(What you are asked to do) Repeat exactly, and only, the lines from the one containing "Hw & _ & Hg2)." through the end of the records.
====== Task data
(** ** The Krylov operator and the evaluators at the small model *)

Lemma A_residual_operator_small :
  model_shapes small_sizes small_arrays /\
  has_shape small_v [2; 1] /\
  valid_policy small_sizes small_σ /\
  exists a,
    A small_v small_σ small_constants small_sizes small_arrays = Ok a /\
    has_shape a [2; 1] /\
    forall i j, i < 2 -> j < 1 ->
      get a [i; j] =
      (get small_v [i; j]
       - q 1 2 * total (map (fun jp => get small_v [act small_σ i j; jp]
                                        * get small_Q [j; jp])
                             (seq 0 1)))%Qc.
Proof.
  assert (Hm : model_shapes small_sizes small_arrays) by (repeat split; reflexivity).
  assert (Hv : has_shape small_v [2; 1]) by (split; reflexivity).
  assert (Hσ : valid_policy small_sizes small_σ).
  { split; [split; reflexivity|]. repeat constructor; simpl; lia. }
  split; [exact Hm|]. split; [exact Hv|]. split; [exact Hσ|].
  apply (A_residual_operator small_v small_σ (q 1 2) (q 3 1) (q 0 1) (q 1 1) (q 1 1)
           2 1 small_y_grid small_z_grid small_Q Hm Hv Hσ).
Defined.

(** * Order properties of the operators *)

Section OrderFacts.

Lemma total_le {I} (f g : I -> Qc) l :
  (forall x, In x l -> (f x <= g x)%Qc) ->
  (total (map f l) <= total (map g l))%Qc.
Proof.
  induction l as [|x l IH]; intros Hall; simpl.
  - apply Qcle_refl.
  - rewrite !total_cons. apply Qcplus_le_compat.
    + apply Hall. now left.
    + apply IH. intros y Hy. apply Hall. now right.
Qed.

Lemma Qcmult_le_compat_l x y z : (x <= y)%Qc -> (0 <= z)%Qc -> (z * x <= z * y)%Qc.
Proof. intros H Hz. rewrite !(Qcmult_comm z). now apply Qcmult_le_compat_r. Qed.

(** The backup of an action is monotone in the value function when the
    discount and the weights of the kernel are not negative. *)
Lemma backup_mono v1 v2 β a_0 a_1 γ c y_size z_size y_grid z_grid Q i j k :
  (0 <= β)%Qc ->
  (forall jp, jp < z_size -> (0 <= get Q [j; jp])%Qc) ->
  (forall jp, jp < z_size -> (get v1 [k; jp] <= get v2 [k; jp])%Qc) ->
  (backup v1 (β, a_0, a_1, γ, c) (y_size, z_size) (y_grid, z_grid, Q) i j k
   <= backup v2 (β, a_0, a_1, γ, c) (y_size, z_size) (y_grid, z_grid, Q) i j k)%Qc.
Proof.
  intros Hβ HQ Hv. unfold backup, continuation.
  apply Qcplus_le_compat; [apply Qcle_refl|].
  apply Qcmult_le_compat_l; [|exact Hβ].
  apply total_le. intros jp Hjp. apply in_seq in Hjp.
  apply Qcmult_le_compat_r; [apply Hv; lia | apply HQ; lia].
Qed.

End OrderFacts.

(** X4.  The Bellman operator is monotone: with a discount and kernel
    entries that are not negative, v1 ≤ v2 elementwise gives
    T(v1) ≤ T(v2) elementwise. *)
Theorem T_monotone (v1 v2 : ndarray Qc) (β a_0 a_1 γ c : Qc)
    (y_size z_size : nat) (y_grid z_grid Q : ndarray Qc) :
  model_shapes (y_size, z_size) (y_grid, z_grid, Q) ->
  has_shape v1 [y_size; z_size] -> has_shape v2 [y_size; z_size] ->
  0 < y_size ->
  (0 <= β)%Qc ->
  (forall j jp, j < z_size -> jp < z_size -> (0 <= get Q [j; jp])%Qc) ->
  (forall i j, i < y_size -> j < z_size -> (get v1 [i; j] <= get v2 [i; j])%Qc) ->
  exists w1 w2,
    T v1 (β, a_0, a_1, γ, c) (y_size, z_size) (y_grid, z_grid, Q) = Ok w1 /\
    T v2 (β, a_0, a_1, γ, c) (y_size, z_size) (y_grid, z_grid, Q) = Ok w2 /\
    forall i j, i < y_size -> j < z_size -> (get w1 [i; j] <= get w2 [i; j])%Qc.
Proof.
  intros Hm Hv1 Hv2 Hy Hβ HQ Hle.
  destruct (T_denotes (β, a_0, a_1, γ, c) _ _ Hm v1 Hv1 Hy) as (w1 & Hw1 & _ & Hg1).
  destruct (T_denotes (β, a_0, a_1, γ, c) _ _ Hm v2 Hv2 Hy) as (w2 & Hw2 & _ & Hg2).
  exists w1, w2. split; [exact Hw1|]. split; [exact Hw2|].
  intros i j Hi Hj.
  rewrite Hg1, Hg2 by (repeat constructor; assumption). cbn [nth fst].
  rewrite <- (Qcplus_0_r (max_list (map (backup v2 _ _ _ i j) _))).
  apply max_list_close; [exact Hy|]. intros k Hk. rewrite Qcplus_0_r.
  apply backup_mono; [exact Hβ | intros; now apply HQ | intros; now apply Hle].
Qed.

(** X5.  No policy does better than the maximisation in one step: for
    every policy σ with entries in [0, y_size), the matrix-free policy
    operator returns an array that is elementwise at most T(v).  It
    performs the operations of [B] at the action of the policy, and the
    maximum of a lane is at least each of its elements. *)
Theorem T_sigma_2_below_T (v : ndarray Qc) (σ : ndarray Z) (β a_0 a_1 γ c : Qc)
    (y_size z_size : nat) (y_grid z_grid Q : ndarray Qc) :
  model_shapes (y_size, z_size) (y_grid, z_grid, Q) ->
  has_shape v [y_size; z_size] ->
  valid_policy (y_size, z_size) σ ->
  0 < y_size ->
  exists w_σ w,
    T_σ_2 v σ (β, a_0, a_1, γ, c) (y_size, z_size) (y_grid, z_grid, Q) = Ok w_σ /\
    T v (β, a_0, a_1, γ, c) (y_size, z_size) (y_grid, z_grid, Q) = Ok w /\
    forall i j, i < y_size -> j < z_size -> (get w_σ [i; j] <= get w [i; j])%Qc.
Proof.
  intros Hm Hv Hσ Hy.
  destruct (T_σ_2_denotes (β, a_0, a_1, γ, c) _ _ Hm v σ Hv Hσ)
    as (w_σ & Hw_σ & _ & Hg1).
  destruct (T_denotes (β, a_0, a_1, γ, c) _ _ Hm v Hv Hy) as (w & Hw & _ & Hg2).
  exists w_σ, w. split; [exact Hw_σ|]. split; [exact Hw|].
  intros i j Hi Hj.
  rewrite Hg1, Hg2 by (repeat constructor; assumption). cbn [nth fst].
  apply max_list_upper. apply in_map. apply in_seq.
  pose proof (act_lt (y_size, z_size) σ i j Hσ Hi Hj) as Hk. simpl in Hk. lia.
Qed.

(** ** The order properties at the small model *)

Section SmallOrder.

Lemma small_kernel_nonneg j jp : j < 1 -> jp < 1 -> (0 <= get small_Q [j; jp])%Qc.
Proof. intros Hj Hjp. now apply (proj1 (small_kernel_stochastic j Hj)). Qed.

Lemma small_v_nonneg i j :
  i < 2 -> j < 1 -> (get small_vz [i; j] <= get small_v [i; j])%Qc.
Proof.
  intros Hi Hj. assert (j = 0) by lia. subst j.
  destruct i as [|[|i]]; [| |lia]; vm_compute; discriminate.
Qed.

Lemma small_σ_valid : valid_policy small_sizes small_σ.
Proof. split; [split; reflexivity|]. repeat constructor; simpl; lia. Qed.

Lemma small_model_shapes : model_shapes small_sizes small_arrays.
Proof. repeat split; reflexivity. Qed.

End SmallOrder.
============
(The completed task)
  destruct (T_denotes (β, a_0, a_1, γ, c) _ _ Hm v Hv Hy) as (w & Hw & _ & Hg2).
  exists w_σ, w. split; [exact Hw_σ|]. split; [exact Hw|].
  intros i j Hi Hj.
  rewrite Hg1, Hg2 by (repeat constructor; assumption). cbn [nth fst].
  apply max_list_upper. apply in_map. apply in_seq.
  pose proof (act_lt (y_size, z_size) σ i j Hσ Hi Hj) as Hk. simpl in Hk. lia.
Qed.

(** ** The order properties at the small model *)

Section SmallOrder.

Lemma small_kernel_nonneg j jp : j < 1 -> jp < 1 -> (0 <= get small_Q [j; jp])%Qc.
Proof. intros Hj Hjp. now apply (proj1 (small_kernel_stochastic j Hj)). Qed.

Lemma small_v_nonneg i j :
  i < 2 -> j < 1 -> (get small_vz [i; j] <= get small_v [i; j])%Qc.
Proof.
  intros Hi Hj. assert (j = 0) by lia. subst j.
  destruct i as [|[|i]]; [| |lia]; vm_compute; discriminate.
Qed.

Lemma small_σ_valid : valid_policy small_sizes small_σ.
Proof. split; [split; reflexivity|]. repeat constructor; simpl; lia. Qed.

Lemma small_model_shapes : model_shapes small_sizes small_arrays.
Proof. repeat split; reflexivity. Qed.

End SmallOrder.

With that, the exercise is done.